The result is that the CPOE system now generates hard and soft stops when the amount of a prescription is suspect. To understand the importance of developing hard and soft stops on medication dosages, Vaidya points to its effect on prescriptions of potassium. The drug is used to treat a variety of health concerns, but potassium can also be lethal if taken in large amounts. In the five years since Phoenix Children’s developed its hard and soft stops for potassium based on its analytics, its CPOE system electronically flagged and stopped 108 orders of potentially harmful doses. In most cases, Vaidya says, a wrong keystroke caused an unsafe dose to be entered, but in other cases in was unfamiliarity with the appropriate dosage levels for that specific patient. When hard stops occur, the CPOE system is programmed to not generate the order, eliminating the possibility that a dangerous medication dose could flow downstream to the pharmacy. Soft stops are flagged and then reviewed by both the ordering physician and pharmacist to ensure the clinical conditions warrant such a high dose.
“When you’re dealing with a pediatric population, small changes in medication dosages can be the difference between a soft stop for a dose level that’s a bit high, to a hard stop because the dosage is potentially lethal.”
Another example of how the data lake is improving patient care is Phoenix Children’s recently launched effort to head off kidney injuries.
Vaidya spoke with a nephrologist at Phoenix Children’s who was concerned that the health system didn’t have an effective way to monitor the kidney functions of the 300 patients in the hospital. Many children are being treated for serious conditions such as cancer, asthma and infections that require multiple medications. But those medications combined can negatively impact kidney function. “There are all kinds of disparate pieces of data in the EHR about each patient’s condition and medications, and it’s basically impossible for a physician to cognitively calculate all the possible side effects and interactions from the different drugs available,” Vaidya says. “So what we needed to do was look at the data and provide physicians and pharmacists with very early warnings about potential kidney damage.”
The kidney function monitoring system taps into the data lake in real-time and pulls together data from myriad data streams to analyze creatinine tests, which measure the functions of the kidney, along with information such as diagnoses and medications to gauge kidney function trends for every patient at the hospital. Most of those patients, Vaidya notes, were not admitted for kidney problems and hadn’t been monitored consistently for how their various treatments were having an impact on kidney function. Now that physicians and pharmacists have real-time information about trends, they can quickly identify any changes in kidney functions and address those changes before any damage occurs.

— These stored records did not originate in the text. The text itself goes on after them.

(** [CreateTOC(source_pdf, destination_pdf, skip_bookmarks)] *)
Definition CreateTOC (fuel : nat) (reader : PdfReader) (skip_bookmarks : Z)
    : option Run :=
  let bookmarks := prepare_bookmarks reader skip_bookmarks in
  let toc_pages := 1%nat in
  match create_toc fuel bookmarks toc_pages with
  | None => None
  | Some (toc_pdf, number_of_pages) =>
      if negb (number_of_pages =? toc_pages)%nat then
        let toc_pages' := number_of_pages in
        match create_toc fuel bookmarks toc_pages' with
        | None => None
        | Some (toc_pdf, _) =>
            Some (mkRun bookmarks toc_pages' [toc_pages; toc_pages'] toc_pdf
                    (merge_pdfs reader bookmarks toc_pages' toc_pdf))
        end
      else
        Some (mkRun bookmarks toc_pages [toc_pages] toc_pdf
                (merge_pdfs reader bookmarks toc_pages toc_pdf))
  end.

End Rendering.

(** * Vocabulary of the properties *)

(** A run of [n] fill characters. *)
Fixpoint dots (n : nat) : string :=
  match n with
  | O => ""
  | S n' => String "." (dots n')
  end.

(** The operations a document received between two states. *)
Definition emitted (before after : FPDF.t) : list Op :=
  skipn (List.length (FPDF.content before)) (FPDF.content after).

(** The three spans of a row differ by their alignment: the title is
    justified, the fill left-aligned, the page number right-aligned. *)
Definition is_span (a : Align) (op : Op) : bool :=
  match op, a with
  | OpMultiCell _ _ _ _ _ _ _ AlignJ, AlignJ => true
  | OpMultiCell _ _ _ _ _ _ _ AlignL, AlignL => true
  | OpMultiCell _ _ _ _ _ _ _ AlignR, AlignR => true
  | OpMultiCell _ _ _ _ _ _ _ AlignC, AlignC => true
  | _, _ => false
  end.

Definition op_text (op : Op) : string :=
  match op with
  | OpSetTitle t => t
  | OpAddLink n => n
  | OpCell _ _ _ _ _ t _ => t
  | OpMultiCell _ _ _ _ _ t _ _ => t
  end.

(** The abscissa, width and line height a cell was issued with. *)
Definition op_x (op : Op) : Q :=
  match op with
  | OpCell _ x _ _ _ _ _ => x
  | OpMultiCell _ x _ _ _ _ _ _ => x
  | _ => 0
  end.

Definition op_w (op : Op) : Q :=
  match op with
  | OpCell _ _ _ w _ _ _ => w
  | OpMultiCell _ _ _ w _ _ _ _ => w
  | _ => 0
  end.

Definition op_h (op : Op) : Q :=
  match op with
  | OpCell _ _ _ _ h _ _ => h
  | OpMultiCell _ _ _ _ h _ _ _ => h
  | _ => 0
  end.

(** The links of the spans among some operations. *)
Fixpoint span_links (ops : list Op) : list string :=
  match ops with
  | [] => []
  | OpMultiCell _ _ _ _ _ _ link _ :: rest => link :: span_links rest
  | _ :: rest => span_links rest
  end.

(** The names registered by [add_link] among some operations. *)
Fixpoint link_names (ops : list Op) : list string :=
  match ops with
  | [] => []
  | OpAddLink name :: rest => name :: link_names rest
  | _ :: rest => link_names rest
  end.

Definition fill_texts (ops : list Op) : list string :=
  map op_text (filter (is_span AlignL) ops).

Definition label_texts (ops : list Op) : list string :=
  map op_text (filter (is_span AlignR) ops).

(** The operation a [multi_cell] call adds to a document. *)
Definition multi_cell_op (pdf : FPDF.t) (ww hh : Q) (text link : string)
    (align : Align) : Op :=
  OpMultiCell (FPDF.page pdf) (FPDF.x pdf) (FPDF.y pdf) ww hh text link align.

Section Row.

Context {T : FPDF.Typeset}.

(** The loop condition of lines 169-172. *)
Definition fits (toc : FPDF.t) (clearance space : Q) (in_between : string)
    : Prop :=
  FPDF.get_string_width toc in_between + clearance < space.

(** A number of iterations after which the loop has stopped. *)
Definition fill_bound (toc : FPDF.t) (clearance space : Q) : nat :=
  Z.to_nat (Qceiling ((space - clearance) / FPDF.get_string_width toc ".")).

(** The document on entry to the [with] block of a row. *)
Definition row_entry (toc : FPDF.t) (item : Bookmark) : FPDF.t :=
  FPDF.enter_text_style (get_text_style (depth item))
    (FPDF.add_link (link_name item) toc).

(** The document when the title is about to be drawn, after [set_x]. *)
Definition title_start (toc : FPDF.t) (item : Bookmark) : FPDF.t :=
  let toc := row_entry toc item in
  FPDF.set_x (FPDF.l_margin toc + indent_of item) toc.

(** The document right after the title: its cursor is the title's ending
    cursor. *)
Definition title_end (toc : FPDF.t) (item : Bookmark) : FPDF.t :=
  render_title (row_entry toc item) item.

(** The space first computed at lines 158-160, before any retry. *)
Definition first_space (toc_pages : nat) (toc : FPDF.t) (item : Bookmark)
    : Q :=
  let te := title_end toc item in
  FPDF.w te - FPDF.get_x te
  - FPDF.get_string_width te (item_page_number toc_pages item)
  - FPDF.c_margin te * 2 - FPDF.r_margin te.

(** The outcome of lines 155-166 for a row. *)
Definition row_space (toc_pages : nat) (toc : FPDF.t) (item : Bookmark)
    : Space :=
  measure_space (title_end toc item) (indent_of item)
    (item_page_number toc_pages item).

The speed and success of the effort is an example of how the technological and structural efficiencies help Phoenix Children’s big data efforts deliver, Higginson says.
The organization is structured very flat, he says, and instead of committee meetings there are one-on-one interactions with clinical and IT leaders. So instead of running the kidney monitoring system though a number of committees, Higginson and Vaidya met with a few colleagues to sketch out the data requirements and design for the system. The prototype was put together in a week and reviewed by clinicians, who said it could make a huge safety impact. Within hours, the prototype was available to clinicians.
“We are now on version 15 or so of this kidney functioning monitoring system, but instead of waiting months to perfect the system we put it out and it had an immediate impact, and now we’re consistently working to improve it based on the feedback from end users,” Higginson says. “We’ve tried very hard to knock down the technological barriers as well as the organizational barriers to using our data, every bit of it, to improve our operations.”